[Dataset entries]
▼

Definition effective_congestion (c : ClusterRuntime) (now : float) : float :=
  fold_left (fun congestion w =>
      let '(start, end_, multiplier) := w in
      if in_window start end_ now then (congestion * multiplier)%float else congestion)
    (cl_congestion_windows c) (cl_base_congestion c).

Definition unavailable (c : ClusterRuntime) (now : float) : bool :=
  existsb (fun w => in_window w.1 w.2 now) (cl_failure_windows c).

(** ** Topology *)

Record TopologyNode := {
  node_id : string;
  node_kind : string;
  node_cluster_id : string;
  node_zone : string;
  (* the metadata of a pool node: accelerator type, tier, number of GPUs *)
  node_metadata : option (string * string * Z)
}.

Record TopologyLink := {
  link_source : string;
  link_target : string;
  link_bandwidth_gbps : float;
  link_latency_us : float;
  link_cost : float
}.

(** ** Placement candidates, decisions and results *)

Record CandidatePlacement := {
  cand_cluster_id : string;
  cand_pool_id : string;
  cand_backend_name : string;
  cand_accelerator_type : string;
  cand_queue_delay_ms : float;
  cand_projected_prefill_ms : float;
  cand_projected_decode_ms : float;
  cand_expected_cache_hit_ratio : float;
  cand_expected_cache_saved_tokens : Z;
  cand_topology_affinity : float;
  cand_network_cost : float;
  cand_congestion_score : float;
  cand_memory_headroom_gb : float;
  cand_accelerator_cost_per_1m_tokens : float;
  cand_fairness_penalty : float;
  cand_premium : bool;
  cand_available : bool;
  cand_rejection_reason : option string;
  cand_score_breakdown : dict string float
}.

Definition set_score_breakdown (c : CandidatePlacement) (b : dict string float) :
    CandidatePlacement :=
  {| cand_cluster_id := cand_cluster_id c; cand_pool_id := cand_pool_id c;
     cand_backend_name := cand_backend_name c; cand_accelerator_type := cand_accelerator_type c;
     cand_queue_delay_ms := cand_queue_delay_ms c;
     cand_projected_prefill_ms := cand_projected_prefill_ms c;
     cand_projected_decode_ms := cand_projected_decode_ms c;
     cand_expected_cache_hit_ratio := cand_expected_cache_hit_ratio c;
     cand_expected_cache_saved_tokens := cand_expected_cache_saved_tokens c;
     cand_topology_affinity := cand_topology_affinity c;
     cand_network_cost := cand_network_cost c; cand_congestion_score := cand_congestion_score c;
     cand_memory_headroom_gb := cand_memory_headroom_gb c;
     cand_accelerator_cost_per_1m_tokens := cand_accelerator_cost_per_1m_tokens c;
     cand_fairness_penalty := cand_fairness_penalty c; cand_premium := cand_premium c;
     cand_available := cand_available c; cand_rejection_reason := cand_rejection_reason c;
     cand_score_breakdown := b |}.

Definition estimated_total_latency_ms (c : CandidatePlacement) : float :=
  (cand_queue_delay_ms c + cand_projected_prefill_ms c + cand_projected_decode_ms c)%float.

Record RoutingDecision := {
  dec_request_id : string;
  dec_policy_name : string;
  dec_cluster_id : string;
  dec_pool_id : string;
  dec_backend_name : string;
  dec_estimated_latency_ms : float;
  dec_estimated_queue_delay_ms : float;
  dec_estimated_cache_hit_ratio : float;
  dec_topology_affinity : float;
  dec_network_cost : float;
  dec_accelerator_cost_per_1m_tokens : float;
  dec_fairness_penalty : float;
  dec_score_breakdown : dict string float
}.

Record RequestResult := {
  res_request : InferenceRequest;
  res_decision : RoutingDecision;
  res_admitted : bool;
  res_actual_start_ts : float;
  res_completion_ts : float;
  res_queue_delay_ms : float;
  res_prefill_latency_ms : float;
  res_decode_latency_ms : float;
  res_total_latency_ms : float;
  res_cache_hit_ratio : float;
  res_cache_saved_tokens : Z;
  res_memory_gb : float;
  res_cost_usd : float;
  res_energy_proxy : float;
  res_network_cost : float;
  res_sla_met : bool;
  res_rejection_reason : option string
}.

Record TenantStats := {
  ts_submitted : Z;
  ts_completed : Z;
  ts_total_latency_ms : float;
  ts_sla_misses : Z
}.

Definition new_tenant_stats : TenantStats :=
  {| ts_submitted := 0; ts_completed := 0; ts_total_latency_ms := of_lit 0.0%float;
     ts_sla_misses := 0 |}.

(** ** Requests: construction *)

(** A request is built exactly when the SLA class is known, both token counts
    are positive, and neither time field is out of range; every refusal is a
    [ValueError]; the built request always carries a prefix signature and keeps
    the caller's fields. *)
Definition request_ok (r : InferenceRequest) : Prop :=
  is_Some (dget SLA_PRIORITY (req_sla_class r)) ∧
  0 < req_prompt_tokens r ∧ 0 < req_generation_tokens r ∧
  (req_arrival_ts r <? 0.0)%float = false ∧ (req_max_latency_ms r <=? 0.0)%float = false ∧
  is_Some (req_prefix_signature r).

Section make_request.
Context (rid tid mid : string) (pt gt : Z) (at_ : float) (sla : string).
Context (sid sig : option string) (ml : float) (md : dict string json).
Let call := make_request rid tid mid pt gt at_ sla sid sig ml md.

Lemma make_request_inv (r : InferenceRequest) : call = Ok r →
  request_ok r ∧ req_request_id r = rid ∧ req_tenant_id r = tid ∧ req_model_id r = mid ∧
  req_prompt_tokens r = pt ∧ req_generation_tokens r = gt ∧ req_arrival_ts r = at_ ∧
  req_sla_class r = sla ∧ req_session_id r = sid ∧ req_max_latency_ms r = ml ∧ req_metadata r = md ∧
  (∀ s, sig = Some s → req_prefix_signature r = Some s).
Proof.
  unfold call, make_request, normalize_sla_class, raise_if. intros H. inv_ok.
  unfold request_ok. destruct (dget SLA_PRIORITY sla) eqn:E; [|done].
  repeat match goal with H : (if ?b then _ else _) = Ok _ |- _ => destruct b eqn:?; [done|] end.
  simpl in *. repeat match goal with H : _ || _ = false |- _ => apply orb_false_iff in H as [? ?] end.
  repeat split; try done; try lia.
  by intros s ->.
Qed.

Lemma make_request_total :
  is_Some (dget SLA_PRIORITY sla) → 0 < pt → 0 < gt →
  (at_ <? 0.0)%float = false → (ml <=? 0.0)%float = false → ∃ r, call = Ok r.
Proof.
  intros [p Hp] Hpt Hgt Ha Hm. unfold call, make_request, normalize_sla_class. rewrite Hp. simpl.
  destruct (Z.leb_spec pt 0); [lia|]. destruct (Z.leb_spec gt 0); [lia|].
  simpl. rewrite Ha, Hm. simpl. by eexists.
Qed.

▲

# TASK TO COMPLETE
Please reproduce the lines from the line with "ts_sla_misses : Z" to the line with "repeat match goal with H : (if", both ends included, exactly as they appear above.

# RESPONSE TO THE EXERCISE
  ts_sla_misses : Z
}.

Definition new_tenant_stats : TenantStats :=
  {| ts_submitted := 0; ts_completed := 0; ts_total_latency_ms := of_lit 0.0%float;
     ts_sla_misses := 0 |}.

(** ** Requests: construction *)

(** A request is built exactly when the SLA class is known, both token counts
    are positive, and neither time field is out of range; every refusal is a
    [ValueError]; the built request always carries a prefix signature and keeps
    the caller's fields. *)
Definition request_ok (r : InferenceRequest) : Prop :=
  is_Some (dget SLA_PRIORITY (req_sla_class r)) ∧
  0 < req_prompt_tokens r ∧ 0 < req_generation_tokens r ∧
  (req_arrival_ts r <? 0.0)%float = false ∧ (req_max_latency_ms r <=? 0.0)%float = false ∧
  is_Some (req_prefix_signature r).

Section make_request.
Context (rid tid mid : string) (pt gt : Z) (at_ : float) (sla : string).
Context (sid sig : option string) (ml : float) (md : dict string json).
Let call := make_request rid tid mid pt gt at_ sla sid sig ml md.

Lemma make_request_inv (r : InferenceRequest) : call = Ok r →
  request_ok r ∧ req_request_id r = rid ∧ req_tenant_id r = tid ∧ req_model_id r = mid ∧
  req_prompt_tokens r = pt ∧ req_generation_tokens r = gt ∧ req_arrival_ts r = at_ ∧
  req_sla_class r = sla ∧ req_session_id r = sid ∧ req_max_latency_ms r = ml ∧ req_metadata r = md ∧
  (∀ s, sig = Some s → req_prefix_signature r = Some s).
Proof.
  unfold call, make_request, normalize_sla_class, raise_if. intros H. inv_ok.
  unfold request_ok. destruct (dget SLA_PRIORITY sla) eqn:E; [|done].
  repeat match goal with H : (if ?b then _ else _) = Ok _ |- _ => destruct b eqn:?; [done|] end.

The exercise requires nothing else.